Member of the Brunswick Town Council
- In office December 2001 – December 2004 Chair: 2002, 2003
- In office 1993 – 1994 Chair: 1994

Member of the Maine House of Representatives from the 43rd district
- In office December 5, 1984 – December 5, 1990
- Preceded by: Stephen M. Zirnkilton
- Succeeded by: Sophia D. Pfeiffer

Personal details
- Born: Charles Randall Priest February 7, 1946 (age 80)
- Party: Democratic
- Spouse: Patricia E. Ryan
- Education: Dartmouth College (BA) University of Maine (JD)

Military service
- Branch/service: United States Navy
- Years of service: 1967-1971
- Rank: Lieutenant
- Battles/wars: Vietnam War

= Charles R. Priest =

American lawyer and politician from Maine (born 1946)

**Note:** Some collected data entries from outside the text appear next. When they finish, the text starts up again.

Lemma switcher_connect_ok st :
  accepting (obs st) = true ->
  Switcher.connect_obs st = (Return true, emit (Log INFO MConnected) (with_obs_ws true st)).
Proof.
  intros Hacc. unfold Switcher.connect_obs. eapply try_except_return.
  erewrite bind_run by reflexivity. erewrite bind_run by reflexivity.
  change (accepting (obs (with_obs_ws true st))) with (accepting (obs st)).
  rewrite Hacc. reflexivity.
Qed.

Lemma switcher_run_frames config mon f0 fs st :
  monitor_source_name config = Some mon -> mon <> "" ->
  accepting (obs st) = true -> responsive (obs st) = true ->
  screenshot (obs st) = Some f0 -> script st = showing fs ->
  exists st',
    Switcher.run config st = (Return tt, st') /\
    transitions (trace st') =
      transitions (trace st) ++
      edges (face_detected st) (detect_face config <$> f0 :: fs) /\
    calls (trace st') =
      calls (trace st) ++
      flat_map (switcher_table config)
               (edges (face_detected st) (detect_face config <$> f0 :: fs)).
Proof.
  intros Hmon Hne Hacc Hup Hshot Hscript. apply String.eqb_neq in Hne.
  unfold Switcher.run. rewrite Hmon. rewrite switcher_exclusion.
  erewrite bind_run by reflexivity.
  erewrite bind_run by (apply switcher_connect_ok; exact Hacc).
  change (negb true) with false. cbv iota.
  unfold truthy at 1. rewrite Hne. change (negb (negb false)) with false. cbv iota.
  erewrite bind_run by reflexivity.
  set (st1 := emit (Log INFO (MMonitoring mon)) _).
  assert (Htail : forall (m : M unit) s1,
            m st1 = (Return tt, s1) ->
            watching f0 s1 -> script s1 = showing fs ->
            face_detected s1 = face_detected st ->
            transitions (trace s1) = transitions (trace st) ->
            calls (trace s1) = calls (trace st) ->
            exists st',
              (m ;;
               try_finally
                 (try_except_both
                    (log INFO MFaceDetectionActive ;;
                     while_true (Switcher.run_pass config mon
                                   (Daemon.excluded (detection_scene_name config))))
                    (log INFO MShuttingDown)
                    (log ERROR MRuntimeError))
                 Switcher.disconnect_obs) st1 = (Return tt, st') /\
              transitions (trace st') =
                transitions (trace st) ++
                edges (face_detected st) (detect_face config <$> f0 :: fs) /\
              calls (trace st') =
                calls (trace st) ++
                flat_map (switcher_table config)
                  (edges (face_detected st) (detect_face config <$> f0 :: fs))).
  { intros m s1 H1 Hw1 Hsc1 Hf1 Ht1 Hc1.
    rewrite (bind_run _ _ _ _ _ H1).
    destruct (switcher_loop_frames config mon fs f0
                (emit (Log INFO MFaceDetectionActive) s1))
      as (sL & Hloop & HwsL & Htr & Hca); [exact Hw1 | exact Hsc1 |].
    assert (Hbody : (log INFO MFaceDetectionActive ;;
                     while_true (Switcher.run_pass config mon
                                   (Daemon.excluded (detection_scene_name config)))) s1
                    = (Raise KeyboardInterrupt, sL)).
    { erewrite bind_run by reflexivity.
      rewrite (while_true_showing _ fs) by exact Hsc1. exact Hloop. }
    exists (emit (Log INFO MDisconnected) (emit (Log INFO MShuttingDown) sL)).
    split.
    - unfold try_finally, try_except_both. rewrite Hbody. simpl.
      unfold Switcher.disconnect_obs, bind, gets. simpl. now rewrite HwsL.
    - simpl trace. rewrite !transitions_app, !calls_app, Htr, Hca. simpl.
      rewrite !transitions_app, !calls_app, Ht1, Hc1, Hf1. simpl.
      now rewrite !app_nil_r. }
  assert (Hw : watching f0 st1) by (repeat split; assumption).
  destruct (show_source_name config) as [show|];
    [destruct (truthy (Some show));
     [destruct (Daemon.excluded (detection_scene_name config)) eqn:Hex|]|];
    eapply Htail; try reflexivity; try exact Hw; try exact Hscript;
    subst st1; simpl trace; rewrite ?transitions_app, ?calls_app; simpl;
    now rewrite ?app_nil_r.
Qed.

(** ** Claims about the presence state and the poll loop *)

Lemma edges_head stored bs b rest :
  edges stored bs = b :: rest -> b <> stored.
Proof.
  revert stored. induction bs as [|x bs IH]; intros stored; simpl; [discriminate|].
  destruct (eqb x stored) eqn:Hx.
  - apply IH.
  - intros [= <- _]. intros ->. now rewrite eqb_reflx in Hx.
Qed.

Lemma edges_alternating stored bs : alternating (edges stored bs).
Proof.
  revert stored. induction bs as [|x bs IH]; intros stored; simpl; [exact I|].
  destruct (eqb x stored); [apply IH|].
  specialize (IH x). destruct (edges x bs) as [|c rest] eqn:He; [exact I|].
  split; [|exact IH]. apply edges_head in He. congruence.
Qed.

(** C3: in both files a frame makes the poll loop record a transition,
    and invoke synchronisations, exactly when the detector's verdict
    differs from the stored presence, which then takes the verdict's
    value; a verdict equal to the stored presence adds nothing to the
    trace.  Over a run of frames the transitions recorded are therefore
    the edges of the verdict sequence, the synchronisations are those of
    the edges only, and no two consecutive transitions go to the same
    state. *)
Theorem C3_transition_iff_edge config mon f0 fs st :
  monitor_source_name config = Some mon -> mon <> "" ->
  watching f0 st -> accepting (obs st) = true -> script st = showing fs ->
  let fired := edges (face_detected st) (detect_face config <$> f0 :: fs) in
  let d := snd (Daemon.active_mode config st) in
  let s := snd (Switcher.run config st) in
  (transitions (trace d) = transitions (trace st) ++ fired /\
   calls (trace d) = calls (trace st) ++ flat_map (daemon_table config) fired) /\
  (transitions (trace s) = transitions (trace st) ++ fired /\
   calls (trace s) = calls (trace st) ++ flat_map (switcher_table config) fired) /\
  alternating fired /\
  (forall f ex st0,
     let b := detect_face config f in
     let d1 := snd (Daemon.on_frame config f st0) in
     let s1 := snd (Switcher.on_frame config ex f st0) in
     face_detected d1 = b /\ face_detected s1 = b /\
     (b = face_detected st0 -> trace d1 = trace st0 /\ trace s1 = trace st0) /\
     (b <> face_detected st0 ->
      exists evd evs,
        trace d1 = trace st0 ++ evd /\ transitions evd = [b] /\
        trace s1 = trace st0 ++ evs /\ transitions evs = [b])).
Proof.
  intros Hmon Hne Hw Hacc Hscript. cbv zeta. pose proof Hw as (Hws & Hup & Hshot).
  destruct (daemon_active_mode_frames config mon f0 fs st Hmon Hne Hw Hscript)
    as (d & -> & Htd & Hcd).
  destruct (switcher_run_frames config mon f0 fs st Hmon Hne Hacc Hup Hshot Hscript)
    as (s & -> & Hts & Hcs).
  split; [auto|]. split; [auto|]. split; [apply edges_alternating|].
  intros f ex st0.
  destruct (daemon_on_frame_spec config f st0)
    as (d1 & -> & Hfd & _ & evd & Htrd & Hnild & Hxd & _).
  destruct (switcher_on_frame_spec config ex f st0)
    as (s1 & -> & Hfs & _ & evs & Htrs & Hnils & Hxs & _).
  simpl. split; [exact Hfd|]. split; [exact Hfs|]. split.
  - intros Heq. rewrite Heq, eqb_reflx in Hnild, Hnils.
    rewrite Htrd, Htrs, Hnild, Hnils by reflexivity. now rewrite app_nil_r.
  - intros Hdiff. apply eqb_false_iff in Hdiff. rewrite Hdiff in Hxd, Hxs.
    exists evd, evs. auto.
Qed.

Charles Randall Priest (born February 7, 1946) is an American lawyer and politician.

==Biography==
===Early life and education===
From Brunswick, Maine, Priest received his bachelor's degree from Dartmouth College and his J.D. degree from University of Maine School of Law.

===Military service===
He served in the United States Navy as a lieutenant, in Vietnam, from 1967 to 1971. He was an Anti Submarine Warfare and Gunnery Officer, served as an advisor to the Military Assistance Command, Vietnam, and served as a crew member aboard two Vietnamese ships.

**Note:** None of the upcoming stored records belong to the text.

(** A time value is its day, hour, minute, second and millisecond. *)
Lemma time_decomposition (t : Z) :
  Day t * msPerDay + (t / msPerHour) mod 24 * msPerHour
  + (t / msPerMinute) mod 60 * msPerMinute
  + (t / msPerSecond) mod 60 * msPerSecond + t mod msPerSecond = t.
Proof.
  unfold Day, msPerDay, msPerHour, msPerMinute, msPerSecond.
  assert (t / 60000 = t / 1000 / 60) as -> by (Z.div_mod_to_equations; lia).
  assert (t / 3600000 = t / 1000 / 60 / 60) as ->
    by (Z.div_mod_to_equations; lia).
  assert (t / 86400000 = t / 1000 / 60 / 60 / 24) as ->
    by (Z.div_mod_to_equations; lia).
  generalize (Z.div_mod t 1000). set (s := t / 1000).
  generalize (Z.div_mod s 60). set (mi := s / 60).
  generalize (Z.div_mod mi 60). set (h := mi / 60).
  generalize (Z.div_mod h 24). lia.
Qed.

Lemma read_year_digit (d : Z) (r : string) :
  0 <= d <= 9 ->
  read_year (String (digit_to_ascii d) r)
  = read_digits 4 (String (digit_to_ascii d) r) 0.
Proof.
  intros H.
  assert (d = 0 \/ d = 1 \/ d = 2 \/ d = 3 \/ d = 4 \/ d = 5 \/ d = 6
          \/ d = 7 \/ d = 8 \/ d = 9) as Hd by lia.
  repeat destruct Hd as [->|Hd]; try subst d; reflexivity.
Qed.

Lemma read_year_pad_year (y : Z) (rest : string) :
  -999999 <= y <= 999999 -> read_year (pad_year y rest) = Some (y, rest).
Proof.
  intros Hy. unfold pad_year.
  destruct ((0 <=? y) && (y <=? 9999)) eqn:E.
  - apply andb_true_iff in E as [H0 H9]. apply Z.leb_le in H0, H9.
    change (pad 4 y rest)
      with (String (digit_to_ascii ((y / 10 ^ Z.of_nat 3) mod 10)) (pad 3 y rest)).
    rewrite read_year_digit
      by (pose proof (Z.mod_pos_bound (y / 10 ^ Z.of_nat 3) 10); lia).
    change (String (digit_to_ascii ((y / 10 ^ Z.of_nat 3) mod 10)) (pad 3 y rest))
      with (pad 4 y rest).
    apply read_digits_pad_small. simpl. lia.
  - destruct (0 <=? y) eqn:E0.
    + apply Z.leb_le in E0. cbn [read_year].
      rewrite read_digits_pad_small by (simpl; lia).
      do 2 f_equal. lia.
    + apply Z.leb_gt in E0. cbn [read_year].
      rewrite read_digits_pad_small by (simpl; lia).
      cbn. do 2 f_equal. lia.
Qed.

(** What [toISOString] prints reads back as the same instant: the output
    is a well-formed ISO-8601 timestamp. *)
Lemma parse_toISOString (now : TimeValue) :
  parse_iso8601 (toISOString now) = Some (ms_of now).
Proof.
  destruct now as [t Ht]. unfold toISOString, parse_iso8601. cbn [ms_of].
  destruct (civil_from_days (Day t)) as [[y m] d] eqn:Hc.
  apply civil_from_days_spec in Hc as (Hm & Hd & Hdays & Hyr).
  assert (Ht' := Ht). unfold is_time_value in Ht'.
  apply andb_true_iff in Ht' as [Hlo Hhi]. apply Z.leb_le in Hlo, Hhi.
  assert (Hy : -999999 <= y <= 999999)
    by (unfold Day, msPerDay in Hyr; Z.div_mod_to_equations; lia).
  assert (Hdm : days_in_month y m <= 31)
    by (unfold days_in_month;
        repeat match goal with |- context [if ?b then _ else _] => destruct b end;
        lia).
  pose proof (Z.mod_pos_bound (t / msPerHour) 24).
  pose proof (Z.mod_pos_bound (t / msPerMinute) 60).
  pose proof (Z.mod_pos_bound (t / msPerSecond) 60).
  pose proof (Z.mod_pos_bound t msPerSecond).
  unfold HourFromTime, MinFromTime, SecFromTime, msFromTime.
  rewrite read_year_pad_year by done. cbn [mbind option_bind expect Ascii.eqb Bool.eqb].
  repeat (rewrite read_digits_pad_small by (simpl; unfold msPerSecond in *; lia);
          cbn [mbind option_bind expect Ascii.eqb Bool.eqb]).
  assert ((String.eqb "" "" && (1 <=? m) && (m <=? 12) && (1 <=? d)
           && (d <=? days_in_month y m) && ((t / msPerHour) mod 24 <=? 23)
           && ((t / msPerMinute) mod 60 <=? 59)
           && ((t / msPerSecond) mod 60 <=? 59)) = true) as ->.
  { repeat (apply andb_true_intro; split); try apply Z.leb_le; try lia; done. }
  assert (days_from_civil y m d * msPerDay + (t / msPerHour) mod 24 * msPerHour
          + (t / msPerMinute) mod 60 * msPerMinute
          + (t / msPerSecond) mod 60 * msPerSecond + t mod msPerSecond = t) as ->.
  { rewrite Hdays. apply time_decomposition. }
  by rewrite Ht.
Qed.

End DateFacts.


(** ** The purchase handler, branch by branch *)

Section PurchaseBranches.

Context (G : Globals).
Implicit Types (s : Sys) (ebookId bookTitle price : value).

Lemma handlePurchase_not_logged_in s ebookId bookTitle price autoId now :
  to_boolean (userId (ui s)) = false ->
  exec (handlePurchase G ebookId bookTitle price autoId now) s
  = exec (setModal (mkModal true
            "You must be logged in to make a purchase. Redirecting you to register..."
            false);;
          setTimeout RedirectToRegister 1500) s.
Proof.
  intros H. unfold exec, handlePurchase, mbind, M_bind, getState.
  by rewrite H.
Qed.

Lemma handlePurchase_no_ebookId s ebookId bookTitle price autoId now :
  to_boolean (userId (ui s)) = true ->
  to_boolean ebookId = false ->
  exec (handlePurchase G ebookId bookTitle price autoId now) s
  = exec (setModal (mkModal true "Ebook ID is missing." false)) s.
Proof.
  intros H1 H2. unfold exec, handlePurchase, mbind, M_bind, getState.
  by rewrite H1, H2.
Qed.

Lemma handlePurchase_no_db s ebookId bookTitle price autoId now :
  to_boolean (userId (ui s)) = true ->
  to_boolean ebookId = true ->
  db (ui s) = None ->
  exec (handlePurchase G ebookId bookTitle price autoId now) s
  = exec (setModal (mkModal true
            "Database connection failed. Cannot process purchase." false)) s.
Proof.
  intros H1 H2 H3. unfold exec, handlePurchase, mbind, M_bind, getState.
  by rewrite H1, H2, H3.
Qed.

Lemma handlePurchase_write s ebookId bookTitle price autoId now firestore :
  to_boolean (userId (ui s)) = true ->
  to_boolean ebookId = true ->
  db (ui s) = Some firestore ->
  exec (handlePurchase G ebookId bookTitle price autoId now) s
  = exec (setDoc
            (doc (collection firestore
                    ("artifacts/" +:+ ToString (appId G) +:+ "/users/"
                     +:+ ToString (nullable_string (userId (ui s)))
                     +:+ "/purchases")) autoId)
            {[ "ebookId" := ebookId;
               "bookTitle" := bookTitle;
               "price" := price;
               "purchaseDate" := VStr (toISOString now);
               "userId" := nullable_string (userId (ui s)) ]}
            bookTitle) s.
Proof.
  intros H1 H2 H3. unfold exec, handlePurchase, mbind, M_bind, getState.
  by rewrite H1, H2, H3.
Qed.

(** A truthy [userId] slot holds a non-empty string. *)
Lemma userId_truthy (o : option string) :
  to_boolean o = true <-> exists uid, o = Some uid /\ uid <> "".
Proof.
  split.
  - destruct o as [[|a u]|]; [done| |done]. intros _. by eexists.
  - intros (uid & -> & Hne). by destruct uid.
Qed.

(** The four ways out of the handler: the three rejections, in the order
    of the checks, and the write. *)
Lemma handlePurchase_cases s ebookId bookTitle price autoId now :
  let s1 := exec (handlePurchase G ebookId bookTitle price autoId now) s in
  (to_boolean (userId (ui s)) = false
   /\ s1 = exec (setModal (mkModal true
                   "You must be logged in to make a purchase. Redirecting you to register..."
                   false);;
                 setTimeout RedirectToRegister 1500) s)
  \/ (to_boolean (userId (ui s)) = true /\ to_boolean ebookId = false
      /\ s1 = exec (setModal (mkModal true "Ebook ID is missing." false)) s)
  \/ (to_boolean (userId (ui s)) = true /\ to_boolean ebookId = true
      /\ db (ui s) = None
      /\ s1 = exec (setModal (mkModal true
                      "Database connection failed. Cannot process purchase."
                      false)) s)
  \/ (exists uid firestore,
        userId (ui s) = Some uid /\ uid <> "" /\ to_boolean ebookId = true
        /\ db (ui s) = Some firestore
        /\ s1 = exec (setDoc
                        (doc (collection firestore (purchasesPath G uid)) autoId)
                        {[ "ebookId" := ebookId;
                           "bookTitle" := bookTitle;
                           "price" := price;
                           "purchaseDate" := VStr (toISOString now);
                           "userId" := VStr uid ]}
                        bookTitle) s).
Proof.
  cbv zeta.
  destruct (to_boolean (userId (ui s))) eqn:H1;
    [|left; by rewrite handlePurchase_not_logged_in].
  destruct (to_boolean ebookId) eqn:H2;
    [|right; left; by rewrite handlePurchase_no_ebookId].
  destruct (db (ui s)) as [firestore|] eqn:H3;
    [|right; right; left; by rewrite handlePurchase_no_db].
  do 3 right. rewrite (handlePurchase_write _ _ _ _ _ _ firestore) by done.
  apply userId_truthy in H1 as (uid & Hu & Hne).
  exists uid, firestore. by rewrite Hu.
Qed.

(** Adding a write is not leaving the writes alone. *)
Lemma snoc_neq {A} (l : list A) (x : A) : l <> l ++ [x].
Proof.
  intros E. apply (f_equal length) in E. rewrite length_app in E.
  cbn in E. lia.
Qed.

End PurchaseBranches.

(** ** Settling a write, firing a timer *)

Section Continuations.

Lemma settleWrite_resolved (s : Sys) (i : nat) (w : PendingWrite) :
  pending (world s) !! i = Some w ->
  exists s', settleWrite i None s = Some s'
    /\ documents (world s') = documents (world s) ++ [(write_ref w, write_data w)]
    /\ pending (world s') = delete i (pending (world s))
    /\ modal (ui s')
       = mkModal true
           ("Successfully purchased " +:+ String dquote
              (ToString (write_bookTitle w) +:+ String dquote "! Check your library."))
           true
    /\ books (ui s') = books (ui s) /\ userId (ui s') = userId (ui s)
    /\ db (ui s') = db (ui s) /\ loading (ui s') = loading (ui s)
    /\ isAuthReady (ui s') = isAuthReady (ui s)
    /\ console (world s') = console (world s)
    /\ timers (world s') = timers (world s)
    /\ navigations (world s') = navigations (world s)
    /\ auth_listeners (world s') = auth_listeners (world s)
    /\ sign_in (world s') = sign_in (world s)
    /\ clock (world s') = clock (world s).
Proof.
  intros H. unfold settleWrite. rewrite H. cbn [mbind option_bind].
  eexists. split; [reflexivity|]. by repeat split.
Qed.

Lemma settleWrite_rejected (s : Sys) (i : nat) (w : PendingWrite)
    (error : FirebaseError) :
  pending (world s) !! i = Some w ->
  exists s', settleWrite i (Some error) s = Some s'
    /\ documents (world s') = documents (world s)
    /\ pending (world s') = delete i (pending (world s))
    /\ modal (ui s')
       = mkModal true ("Purchase failed: " +:+ error_message error) false
    /\ books (ui s') = books (ui s) /\ userId (ui s') = userId (ui s)
    /\ db (ui s') = db (ui s) /\ loading (ui s') = loading (ui s)
    /\ isAuthReady (ui s') = isAuthReady (ui s)
    /\ console (world s')
       = console (world s) ++ [("Error processing purchase:", Some error)]
    /\ timers (world s') = timers (world s)
    /\ navigations (world s') = navigations (world s)
    /\ auth_listeners (world s') = auth_listeners (world s)
    /\ sign_in (world s') = sign_in (world s)
    /\ clock (world s') = clock (world s).
Proof.
  intros H. unfold settleWrite. rewrite H. cbn [mbind option_bind].
  eexists. split; [reflexivity|]. by repeat split.
Qed.

Lemma settleWrite_None (s : Sys) (i : nat) (o : option FirebaseError) :
  pending (world s) !! i = None -> settleWrite i o s = None.
Proof. intros H. unfold settleWrite. by rewrite H. Qed.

===Legal and political career===
From 1974 to 1979 he served as the Assistant Director of the Office of Legislative Research within the Maine Legislature. From 1979 to 1984 he was an associate and later partner at the law firm of McTeague, Higbee in Brunswick. He has owned his own law office in Augusta, Maine since 1984 and practices law there.

Priest served on the Brunswick Town Council from 1993 to 1994 and from 2001 to 2004. He served as Chair of the town council in 1994, 2002, and 2003.

From 1984 to 1990 and from 2006 to 2014, Priest served in the Maine House of Representatives and was a Democrat.

Since 2010 he has served as Chair of the Brunswick Sewer District in Maine. He is a former member of the Maine All Care Board of Directors.

===Personal life===
He is married to human rights and women's rights advocate Patricia E. Ryan and they have two daughters. The family resides in Brunswick, Maine.